Originally Posted by Deveno
well, the way i was looking at it was: suppose we define φ:V/N → V/M by φ(v+N) = v+M. φ is well-defined because M ⊆ N.

of course, in this case φ(v+N) = 0 (that is, 0+M) implies v is in M, which in turn implies v is in N, so ker(φ) = N, so we have an isomorphism between φ(V/N) and V/N.

the similarity being, the construction of φ (do we really need a basis? oh, and alex, if you're reading this, in light of what i wrote in the other thread, the fact that i'm asking this question here surely must be somewhat...ironic...)
your map,$\displaystyle \phi,$ is not well-defined.

8. ## Re: Third Iso Theorem

Originally Posted by NonCommAlg
your map,$\displaystyle \phi,$ is not well-defined.
go on...

9. ## Re: Third Iso Theorem

if $\displaystyle v \in N \setminus M,$ then $\displaystyle v + N = 0$ but $\displaystyle \phi(v+N) = v + M \neq 0.$ for $\displaystyle \phi$ to be well-defined we need to have $\displaystyle N \subseteq M$ not $\displaystyle M \subseteq N.$

10. ## Re: Third Iso Theorem

hmm...so you're saying choosing the $\displaystyle v_i + N$ solves this problem, so we DO need a basis. huh. LIB!MR dux.

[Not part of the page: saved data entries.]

(** [ss.SkipSpace] in the [Sscanf] mode, where a newline is no space and
    is an error. *)
Fixpoint SkipSpace (i : input) : option input :=
  match i with
  | [] => Some []
  | r :: rest =>
      if r =? 10 then None
      else if isSpace r then SkipSpace rest
      else Some i
  end.

Definition skipSpace : scan unit :=
  fun i => match SkipSpace i with Some i' => Some (tt, i') | None => None end.

(** [ss.notEOF]. *)
Definition notEOF : scan unit :=
  fun i => match i with [] => None | _ => Some (tt, i) end.

Definition mem (r : Z) (set : list Z) : bool := existsb (Z.eqb r) set.

(** [ss.accept]: consume the next rune when it belongs to [set]. *)
Definition accept (set : list Z) : scan (option Z) :=
  fun i => match i with
           | r :: rest => if mem r set then Some (Some r, rest) else Some (None, i)
           | [] => Some (None, i)
           end.

(** The loop [for s.accept(set) {}]: the longest prefix within [set]. *)
Fixpoint acceptMany (set : list Z) (i : input) : list Z * input :=
  match i with
  | r :: rest =>
      if mem r set then
        let '(tok, i') := acceptMany set rest in (r :: tok, i')
      else ([], i)
  | [] => ([], [])
  end.

Definition many (set : list Z) : scan (list Z) :=
  fun i => Some (acceptMany set i).

(** The literal runes of a format: [ss.advance] on a rune that is neither
    a space nor a verb. *)
Definition literal (c : Z) : scan unit :=
  fun i => match i with
           | r :: rest => if r =? c then Some (tt, rest) else None
           | [] => None
           end.

Definition sign : list Z := [43; 45].
Definition decimalDigits : list Z := [48; 49; 50; 51; 52; 53; 54; 55; 56; 57].
Definition hexadecimalDigits : list Z :=
  decimalDigits ++ [97; 65; 98; 66; 99; 67; 100; 68; 101; 69; 102; 70].
Definition underscore : list Z := [95].
Definition period : list Z := [46].

Definition digitVal (r : Z) : Z :=
  if (48 <=? r) && (r <=? 57) then r - 48
  else if (97 <=? r) && (r <=? 102) then r - 87
  else r - 55.

Definition digitsVal (base : Z) (ds : list Z) : Z :=
  fold_left (fun acc d => acc * base + digitVal d) ds 0.

(** [ss.scanInt] for the verbs [%d] (base 10) and [%x] (base 16) into a
    64-bit integer: white space, an optional sign, at least one digit, and
    [strconv.ParseInt]'s range check. *)
Definition scanInt (base : Z) (digits : list Z) : scan Z :=
  _ <- skipSpace ;;
  _ <- notEOF ;;
  sg <- accept sign ;;
  _ <- notEOF ;;
  d <- accept digits ;;
  match d with
  | None => fun _ => None
  | Some d0 =>
      ds <- many digits ;;
      let v := digitsVal base (d0 :: ds) in
      let n := if sg is Some 45 then - v else v in
      if (- 2 ^ 63 <=? n) && (n <? 2 ^ 63) then ret n else fun _ => None
  end.

(** A verb other than [%c] first skips white space ([doScanf]). *)
Definition verb_d : scan Z := _ <- skipSpace ;; scanInt 10 decimalDigits.
Definition verb_x : scan Z := _ <- skipSpace ;; scanInt 16 hexadecimalDigits.

(** [ss.token(true, notSpace)]: the runes up to the next white space. *)
Fixpoint notSpaceToken (i : input) : list Z * input :=
  match i with
  | r :: rest =>
      if isSpace r then ([], i)
      else let '(tok, i') := notSpaceToken rest in (r :: tok, i')
  | [] => ([], [])
  end.

(** The verb [%s] ([ss.convertString]): the next word. *)
Definition verb_s : scan (list Z) :=
  _ <- skipSpace ;;
  _ <- skipSpace ;;
  _ <- notEOF ;;
  _ <- skipSpace ;;
  fun i => Some (notSpaceToken i).

Definition opt (set : list Z) : scan (list Z) :=
  r <- accept set ;; ret (match r with Some c => [c] | None => [] end).

(** Three runes in a row, each from its own set, or nothing consumed
    beyond the ones that matched ([s.accept(a) && s.accept(b) && s.accept(c)]);
    the flag tells whether all three matched. *)
Definition accept3 (a b c : list Z) : scan (bool * list Z) :=
  x <- accept a ;;
  match x with
  | None => ret (false, [])
  | Some x' =>
      y <- accept b ;;
      match y with
      | None => ret (false, [x'])
      | Some y' =>
          z <- accept c ;;
          match z with
          | None => ret (false, [x'; y'])
          | Some z' => ret (true, [x'; y'; z'])
          end
      end
  end.

(** [ss.floatToken]: the text of a floating-point number. *)
Definition floatToken : scan (list Z) :=
  nan <- accept3 [110; 78] [97; 65] [110; 78] ;;
  if fst nan then ret (snd nan)
  else
    sg <- opt sign ;;
    inf <- accept3 [105; 73] [110; 78] [102; 70] ;;
    let buf := snd nan ++ sg ++ snd inf in
    if fst inf then ret buf
    else
      zero <- accept [48] ;;
      hexp <- match zero with
              | Some z => x <- accept [120; 88] ;;
                          ret (match x with
                               | Some x' => (true, [z; x'])
                               | None => (false, [z])
                               end)
              | None => ret (false, [])
              end ;;
      let digits := (if fst hexp then hexadecimalDigits else decimalDigits)
                      ++ underscore in
      let exp := if fst hexp then [112; 80] else [101; 69; 112; 80] in
      int <- many digits ;;
      dot <- accept period ;;
      frac <- match dot with
              | Some p => ds <- many digits ;; ret (p :: ds)
              | None => ret []
              end ;;
      e <- accept exp ;;
      ex <- match e with
            | Some e' => s <- opt sign ;;
                         ds <- many (decimalDigits ++ underscore) ;;
                         ret (e' :: s ++ ds)
            | None => ret []
            end ;;
      ret (buf ++ snd hexp ++ int ++ frac ++ ex).

(** The verb [%f] into a [*float64]; [convertFloat] stands for
    [ss.convertFloat], that is [strconv.ParseFloat] on the token. *)
Definition verb_f (convertFloat : list Z -> option F64.float64)
  : scan F64.float64 :=
  _ <- skipSpace ;;
  _ <- skipSpace ;;
  _ <- notEOF ;;
  tok <- floatToken ;;
  match convertFloat tok with
  | Some x => ret x
  | None => fun _ => None
  end.

(** [Sscanf] returns no error when every verb of the format was served;
    input that is left over is ignored. *)
Definition Sscanf {A} (s : string) (format : scan A) : option A :=
  match format (Utf8.runes s) with
  | Some (a, _) => Some a
  | None => None
  end.

End Fmt.

(* ================================================================== *)
(** ** Package [os]: the file operations [ProbeFormat] uses *)

(** Go's [(value, error)] results whose value is meaningless on error. *)
Inductive result (A : Type) : Type :=
| Ok (a : A)
| Err (e : string).
Arguments Ok {A} a.
Arguments Err {A} e.

Module Os.

Local Open Scope string_scope.

(** An open [*os.File]: its bytes, the read position, and what the
    operating system answers to [lseek] and [read] on it (a pipe or a
    terminal cannot seek; a directory or a failing device cannot be
    read). *)
Record File : Type := mkFile {
  data : string;
  offset : Z;
  seekable : bool;
  readable : bool
}.

Inductive Whence : Type := SeekStart | SeekCurrent.

(** [file.Seek(off, whence)]: the new position, or an error that leaves
    the file as it was. *)
Definition Seek (f : File) (off : Z) (whence : Whence) : File * result Z :=
  if seekable f then
    let pos := match whence with
               | SeekStart => off
               | SeekCurrent => offset f + off
               end in
    if (pos <? 0)%Z then (f, Err "invalid argument")
    else (mkFile (data f) pos (seekable f) (readable f), Ok pos)
  else (f, Err "illegal seek").

(** [file.Read(buf)] with [len(buf) = size > 0]: the bytes [buf[:n]] and
    the error; at the end of the file [n = 0] and the error is [io.EOF]. *)
Definition Read (f : File) (size : nat) : File * (string * option string) :=
  if readable f then
    let chunk := Strings.take size (Strings.drop (Z.to_nat (offset f)) (data f)) in
    match chunk with
    | EmptyString => (f, (EmptyString, Some "EOF"))
    | _ => (mkFile (data f) (offset f + Z.of_nat (String.length chunk))
                   (seekable f) (readable f),
            (chunk, None))
    end
  else (f, (EmptyString, Some "input/output error")).

End Os.

(* ================================================================== *)
(** ** Package [parser] *)

Module Parser.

11. ## Re: Third Iso Theorem

Originally Posted by NonCommAlg
define the map $\displaystyle \phi: G/H \longrightarrow G/K$ by $\displaystyle \phi(gH)=gK,$ which is well-defined because $\displaystyle H \subseteq K$. clearly $\displaystyle \phi$ is a group homomorphism and $\displaystyle \ker \phi = K/H$. thus, by the first isomorphism theorem, $\displaystyle K/H$ is a normal subgroup of $\displaystyle G/H$ and $\displaystyle (G/H)/(K/H) \cong G/K$.
Is the whole proof really this compact?

12. ## Re: Third Iso Theorem

yup.

basically, the general strategy for proving G/K is isomorphic to G' is to find a surjective homomorphism G-->G', whose kernel is K, and then apply the FIT.

13. ## Re: Third Iso Theorem

Originally Posted by Deveno
yup.

basically, the general strategy for proving G/K is isomorphic to G' is to find a surjective homomorphism G-->G', whose kernel is K, and then apply the FIT.
Why is the kernel K\H?

14. ## Re: Third Iso Theorem

suppose φ(gH) = K, the identity of G/K. since φ(gH) = gK, this means g is in K. so gH is an element of K/H, which are the cosets of H in K.

so ker(φ) ⊆ K/H.

on the other hand, suppose we have kH as an element of G/H (so kH is a coset of H in G, where k is an element of K).

then φ(kH) = kK = K, so every element of G/H of the form kH for k in K, is in ker(φ). thus K/H ⊆ ker(φ), so the two sets are equal.

(remember, K/H is a subset (even stronger, a subgroup) of G/H consisting of only those elements kH, where k is in K).